--- START ---

(** Replacing a key's chain. *)
Lemma stacked_update tbl st key b b' l :
  stacked tbl st -> tbl !! hashfn key = Some b ->
  (forall k, chain_values k b' = if decide (k = key) then l else chain_values k b) ->
  stacked (<[hashfn key := b']> tbl) (<[key := l]> st).
Proof.
  intros [Hl Hs] Hb Hv. split; [by rewrite length_insert|]. intros k c Hc.
  assert (Hst : (<[key := l]> st) k = if decide (k = key) then l else st k).
  { case_decide as E; [subst; by rewrite fn_lookup_insert|by rewrite fn_lookup_insert_ne]. }
  rewrite Hst. destruct (decide (hashfn k = hashfn key)) as [E|E].
  - rewrite E, list_lookup_insert_eq in Hc by (rewrite Hl; apply hash_range).
    injection Hc as <-. rewrite Hv. case_decide; [done|]. apply Hs. by rewrite E.
  - rewrite list_lookup_insert_ne in Hc by congruence. rewrite decide_False by congruence. auto.
Qed.

Lemma stacked_lookup tbl st key :
  stacked tbl st -> hash_get_entry tbl key = Ok (head (st key)).
Proof.
  intros Hs. destruct (stacked_bucket tbl st key Hs) as (b & E & Hv & _).
  unfold hash_get_entry. rewrite E. cbn. by rewrite chain_find_values, Hv.
Qed.

Lemma stacked_insert tbl st k v :
  stacked tbl st -> exists t, hash_insert tbl k v = Ok t /\ stacked t (<[k := v :: st k]> st).
Proof.
  intros Hs. destruct (stacked_bucket tbl st k Hs) as (b & E & Hv & Hb).
  unfold hash_insert. rewrite E. eexists. split; [done|].
  eapply stacked_update; [done..|]. intros j. cbn. rewrite <-Hv.
  destruct (decide (k = j)) as [->|]; [by rewrite decide_True|by rewrite decide_False by congruence].
Qed.

Lemma run_hash_op_stack tbl st op :
  stacked tbl st ->
  match stack_op st op with
  | Some st' => exists t, run_hash_op tbl op = Ok t /\ stacked t st'
  | None => run_hash_op tbl op = Fault AssertFail
  end.
Proof.
  intros Hs. destruct op as [k v|k v|k]; cbn [stack_op run_hash_op].
  - by apply stacked_insert.
  - unfold hash_set_entry. rewrite (stacked_lookup tbl st k Hs). cbn [mbind res_bind].
    destruct (stacked_bucket tbl st k Hs) as (b & E & Hv & Hb).
    destruct (st k) as [|w l] eqn:El; cbn [head tail].
    { destruct (stacked_insert tbl st k v Hs) as (t & Et & Ht). rewrite El in Ht. eauto. }
    rewrite E. eexists. split; [done|]. eapply stacked_update; [done..|].
    intros j. rewrite chain_set_values. by rewrite Hv.
  - destruct (stacked_bucket tbl st k Hs) as (b & E & Hv & Hb).
    unfold hash_delete. rewrite E. cbn [mbind res_bind].
    assert (Hu : stacked (<[hashfn k := chain_delete k b]> tbl) (<[k := tail (st k)]> st)).
    { eapply stacked_update; [done..|]. intros j. by rewrite chain_delete_values, Hv. }
    rewrite (stacked_lookup _ _ k Hu), fn_lookup_insert. cbn [mbind res_bind].
    destruct (st k) as [|w [|? ?]] eqn:El; cbn in *; [eauto..|done].
Qed.

(** C16: The table under every sequence of its operations. It keeps for each key the
    values inserted for it, the last one first, and answers with the first; an
    assignment replaces that one; and the sequence fails, with the assertion of
    [_hash_delete], exactly when it comes to delete a key that has been inserted
    again since it was last absent. So as long as only absent keys are inserted, no
    operation fails and the table is a finite map. *)
Theorem hash_refines_map ops :
  (match stack_ops (fun _ => []) ops with
   | Some st => exists t, run_hash_ops hash_empty ops = Ok t /\
       forall k, hash_lookup_ptr t k = Ok (head (st k))
   | None => run_hash_ops hash_empty ops = Fault AssertFail
   end) /\
  (hash_ops_ok ∅ ops ->
   exists t, run_hash_ops hash_empty ops = Ok t /\
     forall k, hash_lookup_ptr t k = Ok (fold_left spec_hash_op ops ∅ !! k)).
Proof.
  split; [|apply hash_ops_map].
  assert (Hs : stacked hash_empty (fun _ => [])).
  { split; [apply length_replicate|]. intros k b Hb. by apply lookup_replicate in Hb as [-> _]. }
  revert Hs. generalize hash_empty (fun _ : K => @nil V).
  induction ops as [|op ops IH]; intros tbl st Hs; cbn [stack_ops run_hash_ops].
  - exists tbl. split; [done|]. intros k. by apply stacked_lookup.
  - pose proof (run_hash_op_stack tbl st op Hs) as Hop.
    destruct (stack_op st op) as [st'|]; [|by rewrite Hop].
    destruct Hop as (t & -> & Ht). by apply IH.
Qed.
End hash_table.

Lemma hash_refines_map_witness :
  run_hash_ops (fun k : nat => k mod 4)%nat 4 (hash_empty (K := nat) (V := Z) 4)
    [HInsert 3%nat 30; HInsert 7%nat 70; HInsert 3%nat 31; HDelete 3%nat] = Fault AssertFail /\
  exists t, run_hash_ops (fun k : nat => k mod 4)%nat 4
      (hash_empty (K := nat) (V := Z) 4) [HInsert 3%nat 30; HInsert 7%nat 70; HSet 3%nat 31;
      HDelete 7%nat; HInsert 11%nat 5] = Ok t /\
    forall k, hash_lookup_ptr (fun k : nat => k mod 4)%nat 4 t k =
      Ok (fold_left spec_hash_op [HInsert 3%nat 30; HInsert 7%nat 70; HSet 3%nat 31;
        HDelete 7%nat; HInsert 11%nat 5] (∅ : gmap nat Z) !! k).
Proof.
  assert (Hr : forall k : nat, (k mod 4 < 4)%nat) by (intros k; apply Nat.mod_upper_bound; lia).
  split.
  - exact (proj1 (hash_refines_map (fun k : nat => k mod 4)%nat 4 Hr
      [HInsert 3%nat 30; HInsert 7%nat 70; HInsert 3%nat 31; HDelete 3%nat])).
  - apply (hash_refines_map (fun k : nat => k mod 4)%nat 4 Hr). repeat split; reflexivity.
Defined.
(** Updates of the context. *)
Definition with_done (c : context_t) : context_t :=
  Context_t true (connection_state c) (initial_sequence_num c) (sequence_num c) (ack_num c)
    (fin_sent c) (fin_received c) (fin_acked c) (recv_window_size c) (recv_buffer_used c)
    (next_seq_expected c) (peer_window_size c) (last_ack_received c) (last_byte_sent c).
Definition with_state (c : context_t) (st : cstate) : context_t :=
  Context_t (done c) st (initial_sequence_num c) (sequence_num c) (ack_num c)
    (fin_sent c) (fin_received c) (fin_acked c) (recv_window_size c) (recv_buffer_used c)
    (next_seq_expected c) (peer_window_size c) (last_ack_received c) (last_byte_sent c).
Definition with_seq (c : context_t) (n : Z) : context_t :=
  Context_t (done c) (connection_state c) (initial_sequence_num c) n (ack_num c)
    (fin_sent c) (fin_received c) (fin_acked c) (recv_window_size c) (recv_buffer_used c)
    (next_seq_expected c) (peer_window_size c) (last_ack_received c) (last_byte_sent c).
Definition with_ack (c : context_t) (n : Z) : context_t :=
  Context_t (done c) (connection_state c) (initial_sequence_num c) (sequence_num c) n
    (fin_sent c) (fin_received c) (fin_acked c) (recv_window_size c) (recv_buffer_used c)
    (next_seq_expected c) (peer_window_size c) (last_ack_received c) (last_byte_sent c).
Definition with_fin_sent (c : context_t) : context_t :=
  Context_t (done c) (connection_state c) (initial_sequence_num c) (sequence_num c)
    (ack_num c) true (fin_received c) (fin_acked c) (recv_window_size c)
    (recv_buffer_used c) (next_seq_expected c) (peer_window_size c) (last_ack_received c)
    (last_byte_sent c).
Definition with_fin_received (c : context_t) : context_t :=
  Context_t (done c) (connection_state c) (initial_sequence_num c) (sequence_num c)
    (ack_num c) (fin_sent c) true (fin_acked c) (recv_window_size c)
    (recv_buffer_used c) (next_seq_expected c) (peer_window_size c) (last_ack_received c)
    (last_byte_sent c).
Definition with_fin_acked (c : context_t) : context_t :=
  Context_t (done c) (connection_state c) (initial_sequence_num c) (sequence_num c)
    (ack_num c) (fin_sent c) (fin_received c) true (recv_window_size c)
    (recv_buffer_used c) (next_seq_expected c) (peer_window_size c) (last_ack_received c)
    (last_byte_sent c).
Definition with_used (c : context_t) (n : Z) : context_t :=
  Context_t (done c) (connection_state c) (initial_sequence_num c) (sequence_num c)
    (ack_num c) (fin_sent c) (fin_received c) (fin_acked c) (recv_window_size c) n
    (next_seq_expected c) (peer_window_size c) (last_ack_received c) (last_byte_sent c).
Definition with_next (c : context_t) (n : Z) : context_t :=
  Context_t (done c) (connection_state c) (initial_sequence_num c) (sequence_num c)
    (ack_num c) (fin_sent c) (fin_received c) (fin_acked c) (recv_window_size c)
    (recv_buffer_used c) n (peer_window_size c) (last_ack_received c) (last_byte_sent c).
Definition with_window (c : context_t) (n : Z) : context_t :=
  Context_t (done c) (connection_state c) (initial_sequence_num c) (sequence_num c)
    (ack_num c) (fin_sent c) (fin_received c) (fin_acked c) (recv_window_size c)
    (recv_buffer_used c) (next_seq_expected c) n (last_ack_received c) (last_byte_sent c).

Abbreviation SM := (M endpoint).
Lemma handle_app_data_eq g e :
  end_inv g e -> app_recv_queue e <> [] -> movable (app_recv_queue e) ->
  let d := taken (app_recv_queue e) in
  let e1 := set_from_app e (left_over (app_recv_queue e)) in
  if (0 <? length d)%nat
  then exists p, handle_app_data e = Ok (tt, set_ctx (set_sent e1 (ep_sent e ++ [p]))
         (with_seq (ep_ctx e) (u32 (sequence_num (ep_ctx e) + Z.of_nat (length d))))) /\
       segment (ep_local e) (ep_peer e) p (seg_of (ep_ctx e) TH_ACK d)
  else handle_app_data e = Ok (tt, e1).
Proof.
  intros H Hq Hm d e1. rewrite (handle_app_data_turn g e H).
  rewrite (bind_ok _ _ _ _ _ (app_recv_ok e Hq Hm)). fold d e1. cbn beta iota.
  destruct (Nat.ltb_spec 0 (length d)); [|done].
  destruct (send_packet_ok e1 d TH_ACK (ei_connected g e H) (end_ctx_ok g e H))
    as (p & E & Hp); [unfold TH_ACK; lia| |subst d; unfold taken; rewrite length_take; lia|].
  { destruct (ei_out g e H) as (k & _ & Hk & _). destruct (ei_me g e H) as [Hb _].
    assert (Hc : bytes_ok (concat (app_recv_queue e))) by (rewrite <-Hk; by apply Forall_drop).
    rewrite <-(taken_left (app_recv_queue e)) in Hc. by apply bytes_ok_app in Hc as [Hc _]. }
  exists p. rewrite (bind_ok _ _ _ _ _ E). split; [done|exact Hp].
Qed.

(** What an end has acknowledged, expects and has given its application stays as it
    is ... *)
Definition stays (g : view) (e e' : endpoint) : Prop :=
  ack_num (ep_ctx e') = ack_num (ep_ctx e) /\
  next_seq_expected (ep_ctx e') = next_seq_expected (ep_ctx e) /\
  delivered g e' = delivered g e.

(** ... at least when it has acknowledged a FIN beyond what it expects. *)
Definition stuck (g : view) (e e' : endpoint) : Prop :=
  ack_num (ep_ctx e) <> next_seq_expected (ep_ctx e) -> stays g e e'.

Lemma stays_stuck g e e' : stays g e e' -> stuck g e e'.
Proof. by intros H _. Qed.

Lemma stuck_trans g e1 e2 e3 : stuck g e1 e2 -> stuck g e2 e3 -> stuck g e1 e3.
Proof.
  intros H1 H2 Hn. destruct (H1 Hn) as (A1 & N1 & D1).
  destruct (H2 ltac:(congruence)) as (A2 & N2 & D2). unfold stays. by rewrite A2, N2, D2.
Qed.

--- END ---

_Task_
Scan the lines above for the word "stays". Return each one that has it.

_Task output_
(** What an end has acknowledged, expects and has given its application stays as it
Definition stays (g : view) (e e' : endpoint) : Prop :=
  ack_num (ep_ctx e) <> next_seq_expected (ep_ctx e) -> stays g e e'.
Lemma stays_stuck g e e' : stays g e e' -> stuck g e e'.
  destruct (H2 ltac:(congruence)) as (A2 & N2 & D2). unfold stays. by rewrite A2, N2, D2.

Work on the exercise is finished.